EXERCISE OBJECTIVE:
Extract every line from the records below that contains the word "bson".

RECORDS:

(** * bson/codec_options.py: CodecOptions and _parse_codec_options

    A shallow embedding of [src/bson/codec_options.py].

    Python objects live in a store: a [CodecOptions] instance is a
    reference into a heap of slot records, methods are computations in
    a state-and-exception monad, and the comparison operators [==] and
    [!=] dispatch to the methods [__eq__] and [__ne__] under a bound on
    the depth of nested method calls (the interpreter's recursion
    limit, whose overflow is a RuntimeError).

    The module [bson.binary], from which the source imports
    [ALL_UUID_REPRESENTATIONS] and [PYTHON_LEGACY], is not part of the
    sources: both constants are parameters of the development
    (section [Codec]); [Upstream] instantiates them. *)

From Stdlib Require Import ZArith.
From stdpp Require Import base option list gmap strings.

Open Scope Z_scope.
Open Scope string_scope.
Open Scope list_scope.

(** ** Values *)

(** A class object: its name and the names of the classes it is a
    subclass of, by inheritance or by ABC registration. *)
Record pyclass := PyClass {
  cls_name : string;
  cls_ancestors : list string
}.

#[global] Instance pyclass_eq_dec : EqDecision pyclass.
Proof. solve_decision. Defined.

(** The values the functions of the module are applied to.  [VRef l] is
    a [CodecOptions] instance, stored at address [l] of the heap; no
    other class of this universe has instances of its own. *)
Inductive value :=
  | VNone
  | VBool (b : bool)
  | VInt (z : Z)
  | VStr (s : string)
  | VClass (c : pyclass)
  | VRef (l : nat).

#[global] Instance value_eq_dec : EqDecision value.
Proof. solve_decision. Defined.

(** [dict]; [collections] registers it as a MutableMapping. *)
Definition dict : pyclass :=
  PyClass "dict" ["MutableMapping"; "Mapping"; "object"].

Definition MutableMapping : string := "MutableMapping".

(** ** Exceptions and outcomes *)

Inductive exn :=
  | TypeError (msg : string)
  | ValueError (msg : string)
  | NotImplementedError
  | AttributeError (msg : string)
  | RuntimeError (msg : string).

#[global] Instance exn_eq_dec : EqDecision exn.
Proof. solve_decision. Defined.

Inductive outcome (A : Type) :=
  | Ret (a : A)
  | Raise (e : exn).
Arguments Ret {A} a.
Arguments Raise {A} e.

Definition recursion_limit : exn :=
  RuntimeError "maximum recursion depth exceeded".

(** ** The store *)

(** The three entries of [__slots__]. *)
Inductive slot := S_as_class | S_tz_aware | S_uuid_rep.

#[global] Instance slot_eq_dec : EqDecision slot.
Proof. solve_decision. Defined.

Definition slot_name (s : slot) : string :=
  match s with
  | S_as_class => "__as_class"
  | S_tz_aware => "__tz_aware"
  | S_uuid_rep => "__uuid_rep"
  end.

(** An instance: one optional value per slot ([None]: never assigned). *)
Record object := Object {
  o_as_class : option value;
  o_tz_aware : option value;
  o_uuid_rep : option value
}.

Definition empty_object : object := Object None None None.

Definition read (s : slot) (o : object) : option value :=
  match s with
  | S_as_class => o_as_class o
  | S_tz_aware => o_tz_aware o
  | S_uuid_rep => o_uuid_rep o
  end.

Definition write (s : slot) (v : value) (o : object) : object :=
  match s with
  | S_as_class => Object (Some v) (o_tz_aware o) (o_uuid_rep o)
  | S_tz_aware => Object (o_as_class o) (Some v) (o_uuid_rep o)
  | S_uuid_rep => Object (o_as_class o) (o_tz_aware o) (Some v)
  end.

(** The heap of instances, and the log of every slot assignment made so
    far (address and slot, oldest first). *)
Record state := State {
  heap : list object;
  writes : list (nat * slot)
}.

Definition init_state : state := State [] [].

(** ** The monad of Python computations *)

Definition M (A : Type) : Type := state → outcome A * state.

#[global] Instance M_ret : MRet M := λ A a st, (Ret a, st).

#[global] Instance M_bind : MBind M := λ A B f m st,
  match m st with
  | (Ret a, st') => f a st'
  | (Raise e, st') => (Raise e, st')
  end.

Definition raise {A} (e : exn) : M A := λ st, (Raise e, st).

Definition lift {A} (r : outcome A) : M A := λ st, (r, st).

(** [object.__new__]: a new instance, no slot assigned. *)
Definition alloc : M nat := λ st,
  (Ret (length (heap st)), State (heap st ++ [empty_object]) (writes st)).

(** Reading a slot; a slot never assigned raises AttributeError. *)
Definition getattr (l : nat) (s : slot) : M value := λ st,
  match heap st !! l ≫= read s with
  | Some v => (Ret v, st)
  | None => (Raise (AttributeError (slot_name s)), st)
  end.

(** Assigning a slot. *)
Definition setattr (l : nat) (s : slot) (v : value) : M unit := λ st,
  match heap st !! l with
  | Some o => (Ret tt, State (<[l := write s v o]> (heap st)) (writes st ++ [(l, s)]))
  | None => (Raise (AttributeError (slot_name s)), st)
  end.

(** ** Built-in operations *)

(** The integer a [bool] or [int] denotes ([bool] is a subclass of [int]). *)
Definition int_of (v : value) : option Z :=
  match v with
  | VBool b => Some (Z.b2z b)
  | VInt z => Some z
  | _ => None
  end.

(** [v == w] for two values neither of which is a [CodecOptions]
    instance: numbers by value, strings by contents, classes and [None]
    by identity, values of unrelated types are unequal. *)
Definition prim_eqb (v w : value) : bool :=
  match v, w with
  | VNone, VNone => true
  | VStr s, VStr s' => bool_decide (s = s')
  | VClass c, VClass c' => bool_decide (c = c')
  | _, _ =>
      match int_of v, int_of w with
      | Some x, Some y => Z.eqb x y
      | _, _ => false
      end
  end.

(** [issubclass(v, abc)]; the first argument must be a class. *)
Definition issubclass (v : value) (abc : string) : outcome bool :=
  match v with
  | VClass c => Ret (bool_decide (cls_name c = abc) || bool_decide (abc ∈ cls_ancestors c))
  | _ => Raise (TypeError "issubclass() arg 1 must be a class")
  end.

(** [isinstance(v, bool)]; [bool] cannot be subclassed. *)
Definition isinstance_bool (v : value) : bool :=
  match v with VBool _ => true | _ => false end.

(** [isinstance(v, CodecOptions)]. *)
Definition isinstance_CodecOptions (v : value) : bool :=
  match v with VRef _ => true | _ => false end.

(** [a and b], on computations of truth values: [b] is evaluated only
    when [a] is true. *)
Definition and_then (a b : M bool) : M bool :=
  x ← a; if x : bool then b else mret false.

(** ** The class CodecOptions *)

(** The read-only properties. *)
Definition as_class (self : nat) : M value := getattr self S_as_class.
Definition tz_aware (self : nat) : M value := getattr self S_tz_aware.
Definition uuid_representation (self : nat) : M value := getattr self S_uuid_rep.

(** [__eq__]; [eq] evaluates the operator [==] of the body. *)
Definition CodecOptions___eq__ (eq : value → value → M bool)
    (self : nat) (other : value) : M bool :=
  match other with
  | VRef o =>
      and_then (x ← getattr self S_as_class; y ← as_class o; eq x y)
     (and_then (x ← getattr self S_tz_aware; y ← tz_aware o; eq x y)
               (x ← getattr self S_uuid_rep; y ← uuid_representation o; eq x y))
  | _ => raise NotImplementedError
  end.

FINAL ANSWER:
(** * bson/codec_options.py: CodecOptions and _parse_codec_options
    A shallow embedding of [src/bson/codec_options.py].
    The module [bson.binary], from which the source imports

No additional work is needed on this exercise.